When you write the records again, keep every line exactly as it was.

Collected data
☆ ☆ ☆ ☆

Lemma run_can_drain_witness :
  (loop_stopped ex_run = false ->
   (exists idx w, workers ex_run !! idx = Some w /\ is_died w = false) ->
   exists more r',
     exec ex_run more = Some r'
     /\ join_returns r' = true
     /\ forallb is_quiet more = true
     /\ log r' = log ex_run
     /\ (length more <= 2 * unfinished_tasks (queue (sched ex_run)))%nat)
  /\ (Forall (fun w => is_died w = true) (workers ex_run) ->
      (forall a, step ex_run a = None)
      /\ (items (queue (sched ex_run)) <> [] -> join_returns ex_run = false)).
Proof.
  apply (run_can_drain ["http://a.example/x"] ["a.example"]
           (enqueue_call ex_sched "http://a.example/x") 2 ex_acts ex_run).
  - vm_compute. reflexivity.
  - vm_compute. reflexivity.
Defined.

(** The two cases of X4 on examples: the pool of [ex_run] drains in one
    move, and the pool whose only worker was cancelled is stuck. *)
Example run_can_drain_cases :
  (exists r', exec ex_run [Finish 1 None] = Some r' /\ join_returns r' = true)
  /\ Forall (fun w => is_died w = true) (workers ex_cancel_run)
  /\ items (queue (sched ex_cancel_run)) <> []
  /\ join_returns ex_cancel_run = false.
Proof.
  split_and!.
  - vm_compute. now eexists.
  - vm_compute. now repeat constructor.
  - vm_compute. discriminate.
  - reflexivity.
Qed.

Lemma enqueue_links_robust_witness :
  let discovered := ["http://[bad/"; "http://a.example/y#f"; "http://b.example/"] in
  "http://a.example/y" ∈ seen (enqueue_links ex_sched discovered)
  /\ seen ex_sched ⊆ seen (enqueue_links ex_sched discovered).
Proof.
  apply (enqueue_links_robust ex_sched
           ["http://[bad/"; "http://a.example/y#f"; "http://b.example/"]
           "http://a.example/y#f" "http://a.example/y").
  - apply list_elem_of_further, list_elem_of_here.
  - reflexivity.
  - right. vm_compute. reflexivity.
Defined.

☆ ☆ ☆ ☆

Problem solution:
Lemma run_can_drain_witness :
  (loop_stopped ex_run = false ->
   (exists idx w, workers ex_run !! idx = Some w /\ is_died w = false) ->
   exists more r',
     exec ex_run more = Some r'
     /\ join_returns r' = true
     /\ forallb is_quiet more = true
     /\ log r' = log ex_run
     /\ (length more <= 2 * unfinished_tasks (queue (sched ex_run)))%nat)
  /\ (Forall (fun w => is_died w = true) (workers ex_run) ->
      (forall a, step ex_run a = None)
      /\ (items (queue (sched ex_run)) <> [] -> join_returns ex_run = false)).
Proof.
  apply (run_can_drain ["http://a.example/x"] ["a.example"]
           (enqueue_call ex_sched "http://a.example/x") 2 ex_acts ex_run).
  - vm_compute. reflexivity.
  - vm_compute. reflexivity.
Defined.

(** The two cases of X4 on examples: the pool of [ex_run] drains in one
    move, and the pool whose only worker was cancelled is stuck. *)
Example run_can_drain_cases :
  (exists r', exec ex_run [Finish 1 None] = Some r' /\ join_returns r' = true)
  /\ Forall (fun w => is_died w = true) (workers ex_cancel_run)
  /\ items (queue (sched ex_cancel_run)) <> []
  /\ join_returns ex_cancel_run = false.
Proof.
  split_and!.
  - vm_compute. now eexists.
  - vm_compute. now repeat constructor.
  - vm_compute. discriminate.
  - reflexivity.
Qed.

Lemma enqueue_links_robust_witness :
  let discovered := ["http://[bad/"; "http://a.example/y#f"; "http://b.example/"] in
  "http://a.example/y" ∈ seen (enqueue_links ex_sched discovered)
  /\ seen ex_sched ⊆ seen (enqueue_links ex_sched discovered).
Proof.
  apply (enqueue_links_robust ex_sched
           ["http://[bad/"; "http://a.example/y#f"; "http://b.example/"]
           "http://a.example/y#f" "http://a.example/y").
  - apply list_elem_of_further, list_elem_of_here.
  - reflexivity.
  - right. vm_compute. reflexivity.
Defined.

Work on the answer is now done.